If you make any assumptions about what the problem is, write those down.

  • Get clarification from interested parties.

You should be able to describe the problem in your own terms.

Future-proofing

  • Imagine how the problem requirements are likely to change in the future and keep those in mind as you implement the solution.

"What do we solve" is about the complete description of the problem.

Break down the problem

Top Down design: start with a high-level description and break it down.

  • Build a shed

becomes:

  • Build a shed
    • Build a foundation
    • Build a floor
    • Build 4 walls
    • Build a roof

becomes:

  • Build a shed
    • Build a foundation
      • Flatten terrain
      • Lay down blocks
    • Build a floor
      • Build framing
      • Add subfloor
      • Add floor
    • Build 4 walls
      • Build framing
      • Install windows
        • Frame
        • Install sill
        • Install glass
      • Install door
        • Frame
        • Install threshold
        • Install door
    • Build a roof

And so on. Keep breaking down tasks until their implementation become obvious. This might be to the level of for loops, if need be.
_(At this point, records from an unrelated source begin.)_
(* ===== verification/Types.v ===== *)
(** * Core identifier types (crates/snapstore-types)

    Page hashes, snapshot references and log ids are 32-byte arrays; they
    are modelled by byte strings, with [hash_ok] stating the width.  Pack
    ids and node ids are machine integers. *)

From S2P Require Import Prelude.

(** Page size in bytes. *)
Definition PAGE_SIZE : Z := 4096.

Abbreviation PageHash := bytes (only parsing).
Abbreviation SnapshotRef := bytes (only parsing).
Abbreviation LogId := bytes (only parsing).


(** The array type [[u8; 32]]. *)
Definition hash_ok (b : bytes) : Prop := length b = 32%nat.
#[global] Instance hash_ok_dec b : Decision (hash_ok b).
Proof. unfold hash_ok. apply _. Defined.

Definition zero_hash : bytes := zeros 32.

Lemma hash_ok_zlen b : hash_ok b → zlen b = 32.
Proof. unfold hash_ok, zlen. lia. Qed.

Lemma zlen_hash_ok b : zlen b = 32 → hash_ok b.
Proof. unfold hash_ok, zlen. lia. Qed.

Lemma blake3_hash_ok `{Blake3} b : hash_ok (blake3 b).
Proof. apply blake3_length. Qed.

Create HintDb hashes.
#[export] Hint Resolve hash_ok_zlen zlen_hash_ok blake3_hash_ok : hashes.

(** A pack file identifier ([u32]). *)
Abbreviation PackId := Z (only parsing).

(** Location of a page record inside a pack. *)
Record PageLoc := mk_loc { pack : PackId; offset : Z }.
#[global] Instance PageLoc_eq_dec : EqDecision PageLoc.
Proof. solve_decision. Defined.

(** Node identifiers ([u64]); the experiment root is node 0. *)
Abbreviation NodeId := Z (only parsing).
Definition NodeId_ROOT : NodeId := 0.
Definition is_root (n : NodeId) : bool := n =? 0.

(** Experiment identifiers: 1..=128 bytes of UTF-8.  The Rust [String] is
    its UTF-8 byte sequence; [len] counts bytes. *)
Definition EXPERIMENT_ID_MAX_BYTES : Z := 128.
Abbreviation ExperimentId := bytes (only parsing).

Inductive ExperimentIdError :=
  | EmptyId
  | TooLong (n : Z).

Definition ExperimentId_new (s : bytes) : res ExperimentIdError ExperimentId :=
  bail_if bool_decide (s = []) with EmptyId in
  bail_if EXPERIMENT_ID_MAX_BYTES <? zlen s with TooLong (zlen s) in
  Ok s.

(** Node lifecycle status, with its [repr(u8)] discriminants. *)
Inductive NodeStatus := Frontier | Expanded | Pruned | Goal_.
#[global] Instance NodeStatus_eq_dec : EqDecision NodeStatus.
Proof. solve_decision. Defined.

Definition status_as_u8 (s : NodeStatus) : Z :=
  match s with Frontier => 0 | Expanded => 1 | Pruned => 2 | Goal_ => 3 end.

Definition status_from_u8 (v : Z) : option NodeStatus :=
  if v =? 0 then Some Frontier
  else if v =? 1 then Some Expanded
  else if v =? 2 then Some Pruned
  else if v =? 3 then Some Goal_
  else None.

Lemma status_from_as s : status_from_u8 (status_as_u8 s) = Some s.
Proof. by destruct s. Qed.

Lemma status_as_from v s : status_from_u8 v = Some s → status_as_u8 s = v.
Proof. unfold status_from_u8. intros. repeat case_match; b2p; by simplify_eq. Qed.

Lemma ExperimentId_new_ok s e :
  ExperimentId_new s = Ok e ↔ e = s ∧ 1 ≤ zlen s ≤ EXPERIMENT_ID_MAX_BYTES.
Proof.
  unfold ExperimentId_new. destruct s as [|b s]; [split; [done|intros [_ ?]; zl]|].
  rewrite bool_decide_eq_false_2 by done.
  pose proof (zlen_nonneg s). destruct (_ <? _) eqn:E; b2p.
  - split; [done|]. intros [_ ?]. lia.
  - split; [intros; simplify_eq; split; [done|zl]|]. by intros [-> _].
Qed.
Inspiration and Exploration

What does it remind you of?

  • Are there similar problems you've solved in the past?

Try small things

  • Write "toy" programs to see if they get you close to your goal

Reach out

  • Existing code samples
  • Documentation
  • Google

Testing

  • Keep an eye open for corner and edge cases, especially.

  • Does it run quickly enough?

    • Can you make small changes to speed it up?
    • Do you have to revamp the algorithm to get a decrease in time complexity?

Post-Mortem

When you're done, take a look back at the solution and see what works well and what doesn't. This helps with future implementations of any problem.

Example

Write a program that converts a CSV file to JSON.

Understand the problem

So far, the problem statement isn't nearly clear enough.
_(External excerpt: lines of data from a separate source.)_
Lemma decode_not_panic `{Blake3, Zstd} buf : decode buf ≠ Panic.
Proof.
  unfold decode, FOOTER_LEN, ENTRY_SIZE. case_match; [done|b2p].
  rewrite !(slice_ok _ _ buf) by lia. cbn [rbind].
  repeat (match goal with |- (if ?b then Err _ else _) ≠ _ => destruct b eqn:?; [done|] end; cbv zeta).
  pose proof (from_le_sub_bound 64 72 buf ltac:(lia) ltac:(lia)) as [Hn0 _].
  pose proof (from_le_sub_bound 72 80 buf ltac:(lia) ltac:(lia)) as [Hl0 _].
  destruct (checked_mul _ _) as [eb|] eqn:Hm; [|done]. apply checked_mul_Some in Hm as [-> Hm].
  cbn [ok_or rbind]. destruct (mbind _ _) as [ex|] eqn:Ha; [|done].
  apply bind_Some in Ha as (x & Ha1 & Ha2). apply checked_add_Some in Ha1 as [-> _], Ha2 as [-> _].
  cbn [ok_or rbind]. rewrite zlen_sub by lia.
  destruct (zlen buf - 32 - 0 =? _) eqn:He; cbn [negb]; [|done]. b2p.
  destruct (parse_entries_total buf 96 (Z.to_nat (from_le (sub 64 72 buf)))) as [es ->]; [lia..|].
  cbn [rbind]. rewrite slice_ok by lia.
  destruct (check_ascending es) eqn:Hasc; [|done|by apply check_ascending_no_panic in Hasc].
  cbn [rbind]. match goal with |- context [check_range ?a ?b] =>
    destruct (check_range a b) eqn:Hcr; [| |by apply check_range_no_panic in Hcr] end.
  all: destruct (check_contiguous 0 es) eqn:Hcc; [| |by apply check_contiguous_no_panic in Hcc].
  all: unfold ok_or; repeat (case_match; cbn [rbind]); done.
Qed.

(** [decode] is total and panic-free on arbitrary bytes: every range
    expression, [unwrap] and size computation it executes is in bounds, so
    each input is answered by a manifest or an error value. *)
Theorem decode_no_panic `{Blake3, Zstd} buf :
  (∃ m, decode buf = Ok m) ∨ (∃ e, decode buf = Err e).
Proof. pose proof (decode_not_panic buf). destruct (decode buf); eauto. done. Qed.

(** ** Builders *)

Lemma contiguous_index es i :
  contiguous_from i es ↔ page_index <$> es = (λ k, i + Z.of_nat k) <$> seq 0 (length es).
Proof.
  unfold contiguous_from. split.
  - intros H. apply list_eq. intros k. rewrite !list_lookup_fmap.
    destruct (es !! k) as [e|] eqn:He; simpl.
    + rewrite lookup_seq_lt by (by eapply lookup_lt_Some). simpl. by rewrite (H k e).
    + rewrite lookup_seq_ge; [done|]. by apply lookup_ge_None.
  - intros H k e Hk. assert ((page_index <$> es) !! k = Some (page_index e)) as Hx
      by by rewrite list_lookup_fmap, Hk.
    rewrite H, list_lookup_fmap, lookup_seq_lt in Hx by (by eapply lookup_lt_Some).
    simpl in Hx. by simplify_eq.
Qed.

Lemma contiguous_sorted i es : contiguous_from i es → StronglySorted entry_lt es.
Proof.
  revert i. induction es as [|e es IH]; intros i H; [constructor|].
  pose proof H as [He Hes]%contiguous_from_cons. constructor; [by eapply IH|].
  apply Forall_lookup. intros k x Hk. unfold entry_lt. rewrite He, (Hes k x Hk). lia.
Qed.

(** A weakly sorted table whose indices are a permutation of [0..n] is
    contiguous. *)
Lemma sort_contiguous es n :
  page_index <$> es ≡ₚ Z.of_nat <$> seq 0 n → contiguous_from 0 (sort_by_key page_index es).
Proof.
  intros Hp. apply contiguous_index.
  assert (length es = n) as Hn.
  { apply Permutation_length in Hp. by rewrite !length_fmap, length_seq in Hp. }
  rewrite (Permutation_length (sort_by_key_perm page_index es)), Hn. simpl.
  apply (StronglySorted_unique Z.le).
  - eapply StronglySorted_fmap; [|apply (sort_by_key_sorted page_index es)]. done.
  - apply StronglySorted_fmap with (R1 := le); [intros ??; lia|].
    clear. generalize 0%nat. induction n as [|n IH]; intros k; cbn; constructor; [done|].
    apply Forall_forall. intros x Hx%elem_of_seq. lia.
  - rewrite (fmap_Permutation page_index _ _ (sort_by_key_perm page_index es)). exact Hp.
Qed.

Section builders.
Context `{Blake3, Zstd}.
Context (ram : Z) (es : list ManifestEntry) (blob : DeviceBlob).
(* the machine types of the arguments *)
Definition build_args_ok : Prop :=
  u64_ok ram ∧ Forall entry_ok es ∧ blob_ok blob
  ∧ 96 + zlen es * ENTRY_SIZE + zlen (blob_bytes blob) ≤ u64_max.

Lemma blob_ok_validate : blob_ok blob → validate_device_blob blob = Ok tt.
Proof.
  intros (_ & _ & Hb). apply validate_device_blob_ok. intros Hz. by rewrite Hz in Hb.
Qed.

Lemma zlen_sort : zlen (sort_by_key page_index es) = zlen es.
Proof. unfold zlen. by rewrite (Permutation_length (sort_by_key_perm page_index es)). Qed.

(** [new_full] accepts exactly the tables that list every page of
    an aligned RAM once, in any order, and what it builds is the sorted
    table in a well-formed manifest that survives the wire. *)
Theorem new_full_spec (Hargs : build_args_ok) :
  (is_ok (new_full ram es blob) ↔
    ram mod PAGE_SIZE_V1 = 0 ∧
    page_index <$> es ≡ₚ Z.of_nat <$> seq 0 (Z.to_nat (ram / PAGE_SIZE_V1))) ∧
  ∀ m, new_full ram es blob = Ok m →
    manifest_wf m ∧ entries m ≡ₚ es ∧ decode (encode m) = Ok m.
Proof.
  destruct Hargs as (Hram & Hes & Hblob & Hsize).
  assert (∀ m, new_full ram es blob = Ok m →
    manifest_wf m ∧ m = mk_manifest VERSION false None ram (sort_by_key page_index es) blob) as Hwf.
  { unfold new_full. intros m Hm. rs_inv. b2p. apply check_contiguous_ok in Hc.
    split; [|done]. split; simpl; try done.
    - by rewrite sort_by_key_perm.
    - by eapply contiguous_sorted.
    - unfold size_ok. simpl. by rewrite zlen_sort. }
  split; [split|].
  - unfold new_full. destruct (_ =? 0) eqn:Ha; simpl; [|done].
    destruct (_ =? ram / PAGE_SIZE_V1) eqn:Hn; simpl; [|done].
    destruct (check_contiguous _ _) eqn:Hc; simpl; [|done..]. intros _. b2p. split; [done|].
    apply check_contiguous_ok, contiguous_index in Hc.
    rewrite <-(fmap_Permutation page_index _ _ (sort_by_key_perm page_index es)).
    rewrite Hc, <-Hn. unfold zlen. by rewrite Nat2Z.id.
  - intros [Ha Hp]. unfold new_full. rewrite Ha. simpl. rewrite zlen_sort.
    assert (zlen es = ram / PAGE_SIZE_V1) as ->.
    { apply Permutation_length in Hp. rewrite !length_fmap, length_seq in Hp.
      unfold zlen, PAGE_SIZE_V1, u64_ok in *. pose proof (Z.div_pos ram 4096). lia. }
    rewrite Z.eqb_refl. simpl. rewrite (proj2 (check_contiguous_ok _ _ tt)).
    + by rewrite blob_ok_validate.
    + by eapply sort_contiguous.
  - intros m Hm. destruct (Hwf m Hm) as [Hw ->]. split_and!; [done| |by apply decode_encode].
    apply sort_by_key_perm.
Qed.
End builders.

Lemma strict_of_nodup es :
  StronglySorted (λ x y, page_index x ≤ page_index y) es →
  NoDup (page_index <$> es) → StronglySorted entry_lt es.
Proof.
  induction 1 as [|x l Hl IH Hx]; csimpl; [constructor|]. intros [Hx' Hnd]%NoDup_cons.
  constructor; [by apply IH|]. rewrite Forall_forall in Hx |- *. intros y Hy. unfold entry_lt.
  specialize (Hx y Hy). assert (page_index x ≠ page_index y); [|lia].
  intros Heq. apply Hx'. rewrite Heq. by apply list_elem_of_fmap_2.
Qed.

Lemma nodup_of_strict es : StronglySorted entry_lt es → NoDup (page_index <$> es).
Proof.
  induction 1 as [|x l Hl IH Hx]; csimpl; constructor; [|done].
  intros (y & Heq & Hy)%list_elem_of_fmap. rewrite Forall_forall in Hx.
  specialize (Hx y Hy). unfold entry_lt in Hx. lia.
Qed.

Section delta_builder.
Context `{Blake3, Zstd}.
Context (par : SnapshotRef) (ram : Z) (es : list ManifestEntry) (blob : DeviceBlob).

Lemma new_delta_result m :
  new_delta par ram es blob = Ok m →
  ram mod PAGE_SIZE_V1 = 0 ∧ StronglySorted entry_lt (sort_by_key page_index es) ∧
  Forall (λ e, page_index e < ram / PAGE_SIZE_V1) (sort_by_key page_index es) ∧
  m = mk_manifest VERSION true (Some par) ram (sort_by_key page_index es) blob.
Proof.
  unfold new_delta. intros Hm. rs_inv. b2p. apply check_ascending_ok in Hc.
  by apply check_range_ok in Hc0.
Qed.

(** [new_delta] accepts exactly the duplicate-free, in-range tables
    over an aligned RAM, in any order; with a non-zero parent the result is
    the sorted table in a well-formed manifest that survives the wire. *)
Theorem new_delta_spec (Hargs : build_args_ok ram es blob) (Hpar : hash_ok par)
    (Hnz : par ≠ zero_hash) :
  (is_ok (new_delta par ram es blob) ↔
    ram mod PAGE_SIZE_V1 = 0 ∧ NoDup (page_index <$> es) ∧
    Forall (λ e, page_index e < ram / PAGE_SIZE_V1) es) ∧
  ∀ m, new_delta par ram es blob = Ok m →
    manifest_wf m ∧ entries m ≡ₚ es ∧ parent m = Some par ∧ decode (encode m) = Ok m.
Proof.
  destruct Hargs as (Hram & Hes & Hblob & Hsize).
  pose proof (sort_by_key_perm page_index es) as Hperm. split; [split|].
  - destruct (new_delta _ _ _ _) as [m| |] eqn:Hm; simpl; [|done..]. intros _.
    apply new_delta_result in Hm as (Ha & Hs & Hr & ->). split_and!; [done| |].
    + rewrite <-(fmap_Permutation page_index _ _ Hperm). by apply nodup_of_strict.
    + by rewrite <-Hperm.
  - intros (Ha & Hnd & Hr). unfold new_delta. rewrite Ha. simpl.
    rewrite (proj2 (check_ascending_ok _ tt)).
    + rewrite (proj2 (check_range_ok _ _ tt)) by (by rewrite Hperm). simpl.
      by rewrite blob_ok_validate.
    + apply strict_of_nodup; [apply sort_by_key_sorted|].
      by rewrite (fmap_Permutation page_index _ _ Hperm).
  - intros m Hm. apply new_delta_result in Hm as (Ha & Hs & Hr & ->).
    assert (manifest_wf (mk_manifest VERSION true (Some par) ram (sort_by_key page_index es) blob)) as Hw.
    { split; simpl; try done.
      - by rewrite Hperm.
      - split; [by eexists|done].
      - unfold size_ok. simpl. by rewrite zlen_sort. }
    split_and!; [done|done|done|by apply decode_encode].
Qed.

(** The parent reference and the DELTA flag can be read off the bytes. *)
Lemma encode_parent_inj m1 m2 :
  zlen (parent_bytes (parent m1)) = 32 → zlen (parent_bytes (parent m2)) = 32 →
  encode m1 = encode m2 →
  delta m1 = delta m2 ∧ parent_bytes (parent m1) = parent_bytes (parent m2).
Proof.
  intros H1 H2 Heq. unfold encode, encode_body, encode_header in Heq. rewrite <-!app_assoc in Heq.
  apply app_inj_1 in Heq as [_ Heq]; [|done]. apply app_inj_1 in Heq as [_ Heq]; [|done].
  apply app_inj_1 in Heq as [Hf Heq]; [|by rewrite !length_to_le].
  apply app_inj_1 in Heq as [_ Heq]; [|done].
  apply app_inj_1 in Heq as [Hp _]; [|unfold zlen in *; lia]. split; [|done].
  rewrite <-(flags_delta m1), <-(flags_delta m2). do 3 f_equal.
  rewrite <-(from_to_le 2 (encode_flags m1)), Hf by apply flags_u16.
  by rewrite from_to_le by apply flags_u16.
Qed.

(** [new_delta] does not reject the all-zero parent reference, but no
    container built with it can be read back: [decode] answers every such
    encoding with an error. *)
Theorem new_delta_zero_parent_unreadable m :
  par = zero_hash → new_delta par ram es blob = Ok m →
  ∃ e, decode (encode m) = Err e.
Proof.
  intros Hz Hm. apply new_delta_result in Hm as (_ & _ & _ & ->). subst par.
  set (m := mk_manifest _ _ _ _ _ _).
  destruct (decode (encode m)) as [m'|e|] eqn:Hd; [|by eexists|].
  - pose proof (decode_wf _ _ Hd) as Hw. apply decode_canonical in Hd.
    apply encode_parent_inj in Hd as [Hdel Hp]; [|by apply zlen_parent|done].
    pose proof (wf_kind _ Hw) as Hk. unfold kind_ok in Hk. rewrite Hdel in Hk. simpl in Hk.
    destruct Hk as [(p & Hp' & _ & Hnz) _]. rewrite Hp' in Hp. by simpl in Hp.
  - by apply decode_not_panic in Hd.
Qed.
End delta_builder.

(** ** Flattening a chain *)

(** The entry a table holds for a page. *)
Fixpoint find_entry (es : list ManifestEntry) (i : Z) : option ManifestEntry :=
  match es with
  | [] => None
  | e :: rest => if page_index e =? i then Some e else find_entry rest i
  end.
  • What's in the CSV file?
  • What's in each record?
  • What's in each field?
  • How big is the CSV file?
  • How many fields does it have?
  • How many records?
  • Do all the fields need to be converted?
  • Do all the records need to be converted?
  • If not, how many need to be converted?
  • Are any fields blank or missing?
  • Does the CSV file have a header?
  • If so, do we use those names for the fields in JSON?
  • If not, what is the mapping between CSV fields and JSON property names?
  • Does the JSON need to be human-readable (pretty-printed)?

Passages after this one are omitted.